PubGazetteHaiti202005

Massacre-La Saline : 3 ans après, les présumés auteurs courent toujours, les victimes ignorées par l’Etat 

La Saline

Il y a 3 ans de cela, sous la présidence du feu Jovenel Moïse, des bandits armés ont perpétré un massacre dans le quartier de la Saline, l'un des grands bidonvilles de la zone métropolitaine, tuant plusieurs dizaines de personnes et violant plusieurs femmes dont des mineures les 13 et 14 novembre 2018. Les corps de certaines victimes ont été abandonnés dans une décharge publique à la merci des animaux.

 

Trois ans plus tard, les présumés assassins dont le chef du gang G9 Jimmy Cherisier alias "Barbecue" indexé par les différentes organisations de droits de l'homme et l'ONU déambulent sans crainte dans les rues de Port-au-Prince. L'ex policier transformé en chef de gang a toujours rejeté les accusations selon lesquelles il aurait pris part à cette tuerie. Des proches du président d’alors Jovenel Moise, également indexés,  vivent aisément jusqu'à présent au vu et au su des autorités judiciaires et policières.

 

Les victimes ignorées par l’Etat 

 

Ce massacre a été soldé sur un lourd bilan. « Au moins 71 personnes ont été tuées, 2 sont portées disparues et 11 femmes et filles ont été victimes de viol collectif. Des maisons ont été endommagées, brûlées et détruites », rapporte Rosy Auguste Ducéna, responsable de programme au Réseau National de Défense des Droits Humains (RNDDH) jointe au téléphone par la rédaction de Gazette Haïti.

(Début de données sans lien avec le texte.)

Definition CbcDecryptStep (Len : Z) (s : Z * AES_CONTEXT * list Z * Z)
  : outcome (Z * AES_CONTEXT * list Z * Z + AES_CONTEXT * list Z) :=
  let '(Ix, Context, Data, Off) := s in
  if decide (Ix < Len) then
    StoreNextIv ← rd_slice Data Off AES_BLOCK_SIZE;
    Data ← InPlace (fun St => InvCipher St Context.(RoundKey)) Data Off;
    Data ← XorWithIv Context.(Iv) None Data Off;
    Iv' ← CopyMem Context.(Iv) 0 StoreNextIv 0 AES_BLOCK_SIZE;
    Ret (inl (Ix +[32] AES_BLOCK_SIZE, {| RoundKey := Context.(RoundKey); Iv := Iv' |}, Data, Off + AES_BLOCK_SIZE))
  else Ret (inr (Context, Data)).

Definition AesCbcDecryptBuffer (Context : AES_CONTEXT) (Data : list Z) (Len : Z) : outcome (AES_CONTEXT * list Z) :=
  while_ (block_fuel Len) (CbcDecryptStep Len) (0, Context, Data, 0).

(** ** CTR *)

(** [for (Bi = AES_BLOCK_SIZE - 1; Bi >= 0; --Bi)]. *)
Definition IncrementStep (s : Z * list Z) : outcome (Z * list Z + list Z) :=
  let '(Bi, Iv) := s in
  if decide (0 <= Bi) then
    x ← rd Iv Bi;
    if decide (x = 255) then Iv ← wr Iv Bi 0; Ret (inl (Bi - 1, Iv))
    else Iv ← wr Iv Bi (x +[8] 1); Ret (inr Iv)
  else Ret (inr Iv).

Definition IncrementIv (Iv : list Z) : outcome (list Z) := while_ 17 IncrementStep (AES_BLOCK_SIZE - 1, Iv).

(** The state is [I], [Bi], the IV of the context, the buffer and the data. *)
Definition CtrStep (RoundKey : list Z) (Len : Z) (s : Z * Z * list Z * list Z * list Z)
  : outcome (Z * Z * list Z * list Z * list Z + list Z * list Z) :=
  let '(Ix, Bi, Iv, Buffer, Data) := s in
  if decide (Ix < Len) then
    '(Bi, Iv, Buffer) ←
      (if decide (Bi = AES_BLOCK_SIZE) then
         Buffer ← CopyMem Buffer 0 Iv 0 AES_BLOCK_SIZE;
         Buffer ← Cipher Buffer RoundKey;
         Iv ← IncrementIv Iv;
         Ret (0, Iv, Buffer)
       else Ret (Bi, Iv, Buffer));
    d ← rd Data Ix;
    b ← rd Buffer Bi;
    Data ← wr Data Ix (Z.lxor d b);
    Ret (inl (Ix +[32] 1, Bi + 1, Iv, Buffer, Data))
  else Ret (inr (Iv, Data)).

(** [Buffer] is the content of the uninitialised array on the stack. *)
Definition AesCtrXcryptBuffer (Buffer : list Z) (Context : AES_CONTEXT) (Data : list Z) (Len : Z)
  : outcome (AES_CONTEXT * list Z) :=
  '(Iv', Data) ← while_ (S (Z.to_nat Len)) (CtrStep Context.(RoundKey) Len)
    (0, AES_BLOCK_SIZE, Context.(Iv), Buffer, Data);
  Ret ({| RoundKey := Context.(RoundKey); Iv := Iv' |}, Data).

End Modes.

Definition aes128 : AesConfig := {| CONFIG_AES_KEY_SIZE := 16 |}.
Definition aes192 : AesConfig := {| CONFIG_AES_KEY_SIZE := 24 |}.
Definition aes256 : AesConfig := {| CONFIG_AES_KEY_SIZE := 32 |}.
#[export] Instance aes128_ok : AesConfigOk aes128. Proof. constructor. by left. Qed.
#[export] Instance aes192_ok : AesConfigOk aes192. Proof. constructor. by right; left. Qed.
#[export] Instance aes256_ok : AesConfigOk aes256. Proof. constructor. by right; right. Qed.

Definition zero_context (Cfg : AesConfig) : AES_CONTEXT :=
  {| RoundKey := replicate (Z.to_nat AES_KEY_EXP_SIZE) 0; Iv := replicate 16 0 |}.

(** The example vectors of appendix C of FIPS 197, for the three key sizes. *)
Definition fips_vector (Cfg : AesConfig) : outcome (list Z) :=
  C ← AesInitCtxIv (zero_context Cfg) (Z.of_nat <$> seq 0 32) (replicate 16 0);
  Cipher ((fun i => 0x11 * Z.of_nat i) <$> seq 0 16) C.(RoundKey).

Example fips_vectors :
  fips_vector aes128 = Ret [0x69; 0xc4; 0xe0; 0xd8; 0x6a; 0x7b; 0x04; 0x30; 0xd8; 0xcd; 0xb7; 0x80; 0x70; 0xb4; 0xc5; 0x5a]
  /\ fips_vector aes192 = Ret [0xdd; 0xa9; 0x7c; 0xa4; 0x86; 0x4c; 0xdf; 0xe0; 0x6e; 0xaf; 0x70; 0xa0; 0xec; 0x0d; 0x71; 0x91]
  /\ fips_vector aes256 = Ret [0x8e; 0xa2; 0xb7; 0xca; 0x51; 0x67; 0x45; 0xbf; 0xea; 0xfc; 0x49; 0x90; 0x4b; 0x49; 0x60; 0x89].
Proof. by vm_compute. Qed.

(** ** FIPS 197

    The field: polynomials over GF(2) modulo x^8 + x^4 + x^3 + x + 1. *)
Definition clmul (a b : Z) : Z :=
  foldl (fun acc i => if Z.testbit b i then Z.lxor acc (Z.shiftl a i) else acc) 0 [0; 1; 2; 3; 4; 5; 6; 7].
Definition gf_reduce (p : Z) : Z :=
  foldl (fun p i => if Z.testbit p i then Z.lxor p (Z.shiftl 0x11b (i - 8)) else p) p [14; 13; 12; 11; 10; 9; 8].
Definition gf_mul (a b : Z) : Z := gf_reduce (clmul a b).

Definition all_bytes : list Z := Z.of_nat <$> seq 0 256.

(** The inverse (0 for 0) and the affine map of the S-box. *)
Definition gf_inv (x : Z) : Z := default 0 (List.find (fun y => gf_mul x y =? 1) all_bytes).
Definition affine (b : Z) : Z :=
  foldl (fun acc i =>
    Z.lor acc (Z.shiftl (Z.b2z (xorb (Z.testbit 0x63 i)
      (foldl (fun t j => xorb t (Z.testbit b ((i + j) mod 8))) false [0; 4; 5; 6; 7]))) i)) 0 [0; 1; 2; 3; 4; 5; 6; 7].
Definition fips_sbox (x : Z) : Z := affine (gf_inv x).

A date, les victimes sont ignorées, laissées pour compte par l’Etat haïtien. « Aucune survivante n’a bénéficié de l’appui de l’Etat qui a d’ailleurs été dans le déni pendant longtemps après le massacre. Assister les victimes aurait été reconnaître que le massacre a été effectivement perpétré », croit Mme Ducéna qui dénonce le comportement complaisant de la justice qui n’a encore rien fait pour condamner les commanditaires de ce massacre odieux.


Dossier bloqué à la cour de cassation


Si cet acte criminel a été condamné par plusieurs organisations nationales et internationales, le verdict n’est pas encore tombé au niveau de la justice.

 
Selon la responsable de programme du Réseau National de Défense des Droits Humains, Rosy Auguste Ducéna, le dossier est actuellement bloqué au niveau de la cour de cassation car les avocats des accusés ont mené une action et attendent la décision de la cour. « La volonté de ne pas rendre justice aux victimes est flagrante parce qu’ici en Haïti, c’est le règne de l’impunité », analyse Rosy Auguste Ducéna qui assure que la société a besoin de comprendre « pourquoi les victimes ont été agressées avec autant de violence ».

 
« Jusqu’à présent, c’est l’impunité qui caractérise le dossier du massacre de La Saline », fait remarquer Me Samuel Madistin de la Fondation Je Klere interrogê lui aussi par Gazette Haïti à l'occasion du 3ème anniversaire du massacre de la Saline. Selon lui,  cela prouve  l’« échec » cuisant de l’Etat dont la mission est de garantir la sécurité des citoyens. « Il y a des crimes et les autorités étatiques n’ont pas pris des dispositions nécessaires pour que justice soit rendue. Bien souvent, des membres de l’Etat y sont impliqués. Il est évident qu’ ils ne souhaiteraient pas que justice soit rendue », dit-il.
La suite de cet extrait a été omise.